Часть танков уже горела, подорванная нашими солдатами. Другие сумели прорваться к нашим окопам и “утюжили” траншеи, давя тех, кто до конца оставался на позициях. Я был ранен, однако мог передвигаться без посторонней помощи и с пятью уцелевшими бойцами стал пробираться на наши позиции у деревни Самохваловки. По дороге мы нашли брошенную машину, на которой попытались добраться до деревни, где, судя по доносившимся выстрелам, разгорался бой. Не успели отъехать, как на нас спикировал фашистский самолет, поливая шквальным огнем пулеметов. Я крикнул: “Все в стороны!” Пули со звуком швейной машинки рвали землю под ногами и со звонким стуком “клевали” остов брошенной “полуторки”. Во время атаки с воздуха никто, кроме машины, не пострадал, и мы благополучно добрались до нужной деревни. Здесь бой уже был в самом разгаре, так что наша помощь оказалась нелишней. В бою под Самохваловкой я вновь был ранен и контужен близко разорвавшимся снарядом. Вместе с ранеными меня отправили в Сталинград. Вот только обстановка была такая, что времени на лечение не хватало. Раны перевязали, а меня определили на “легкую работу” связным артиллерийской батареи. Я должен был, сидя в блиндаже, осуществлять связь с командным пунктом и передавать данные стрельбы батарее. Однажды высоко в небе над нашими позициями появился самолет-разведчик “Фокке-Вульф” (Рама). А спустя некоторое время показались черные силуэты гитлеровских бомбардировщиков, и на нас опять посыпались бомбы. Я взглянул вверх и увидел, как прямо над моей головой от фашистского самолета отделились черные точки бомб. Прошли всего лишь секунды, показавшиеся мне вечностью, я даже подумал, что это все – конец…
Но только каким-то чудом бомбы взорвались вокруг меня, и я остался жив! Меня контузило и засыпало в блиндаже. Когда очнулся – еле выбрался. Потом, когда меня перевязали и слегка привели в чувство, командир всунул мне в руки ведро с кашей и катушку с проводом да махнул рукой: мол, тяни связь на КП. Я, глухой после контузии, побрел в сторону пункта. Уже почти дошел, когда в небе показался “мессер”. Вокруг меня пули прошивают землю, а я ничего не слышу и не вижу. Повезло, не попал. А тут из КП командир выскочил, втянул меня в укрытие и на небо показывает. А я молчу и помню только, что каша из котелка разлилась, когда он меня тянул. Он, видя мое состояние, налил мне стакан спирта и показывает: пей давай! Я выпил и потерял сознание. В санбате слегка подлечили. Ко мне вернулись слух и речь, так что очень скоро я вновь мог занять определенное мне место связиста на батарее. Однажды во время интенсивного минометного обстрела осколки повредили связь, и я побежал исправлять повреждение. Одной из разорвавшихся рядом мин был ранен в шею и голову, а один осколок вошел глубоко в плечо. В санбате положили меня на операционный стол, привязали руки и ноги ремнями, так как операцию делали без наркоза. Потом хирург вручает мне осколок из руки: “Держи на память!”, а я не захотел брать. Зачем мне эта немецкая железяка? Потом повезли меня в госпиталь в Томск, где были удивительные врачи – специалисты своего дела, творившие чудеса. Немного окрепнув в госпитале, я снова вернулся к своей довоенной мечте: начал рисовать и писать картины. Писал портреты своих друзей, тех, с кем свела меня судьба на военных дорогах. В это же время я принял участие в выставке фронтовых художников, прошедшей в Новосибирске, где мои работы получили третье место. После курса лечения меня признали негодным к дальнейшей службе. Я был комиссован по инвалидности. Так для меня закончилась война…»

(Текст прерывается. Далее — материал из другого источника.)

Definition message_text (m : RuntimeMessage) : string :=
  trim (match mg_content m with
        | Some (TextContent s) => s
        | Some (PartsContent parts) => String.concat "" (map snd (List.filter (fun p => String.eqb p.1 "text") parts))
        | None => ""
        end).

Definition final_assistant (messages : list RuntimeMessage) : option RuntimeMessage :=
  last (List.filter (fun m => String.eqb (mg_role m) "assistant" && bool_decide (is_Some (mg_content m))) messages).

(** [getCheckpoint(runId)?.lastEventSeq ?? run.lastEventSeq] *)
Definition checkpoint_seq (runId : string) (run : TaskRun) (d : Db) : Z :=
  match checkpoints d !! runId with Some k => k_lastEventSeq k | None => r_lastEventSeq (tr_row run) end.

Definition continuation_owned (continuationId : option string) (w : World) : bool :=
  match continuationId with
  | Some c => if String.eqb c "" then true else ownsContinuationLease c (continuationOwner (process w)) (clock w) (db w)
  | None => true
  end.

(** [failures.map(failure => `${failure.key}: ${failure.reason}`).join("; ") || decision.rationale] *)
Definition blocked_reason (gates : list GateRow) (decision : DecisionRow) : string :=
  match List.find (fun g => String.eqb (g_gateType g) "completion") gates with
  | Some g =>
      let text := join "; " (map (fun f => GateData.key f +:+ ": " +:+ GateData.reason f) (g_failures g)) in
      if String.eqb text "" then d_rationale decision else text
  | None => d_rationale decision
  end.

(** What the catch block of [execute] knows: the Candidate and the response
    recorded so far. *)
Record Progress_ := { px_candidate : option CandidateRow; px_response : string }.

И все же, если говорить откровенно, для Федора Ивановича война не закончилась и до сей поры. Очень часто в своем творчестве художник обращается к тем далеким событиям, когда 18-летним юношей в числе прочих стал защитником своей родины. Подвиг же выпускников курсов младших командиров Орджоникидзевского пехотного училища под Сталинградом увековечен картиной, запечатлевшей один из героических эпизодов боя. Ныне эта картина находится в музее курсантских полков Волгоградского государственного университета, где встречает посетителей аудиозаписью голоса участника того боя – Федора Ивановича Загороднюка, рассказывающего о курсантах.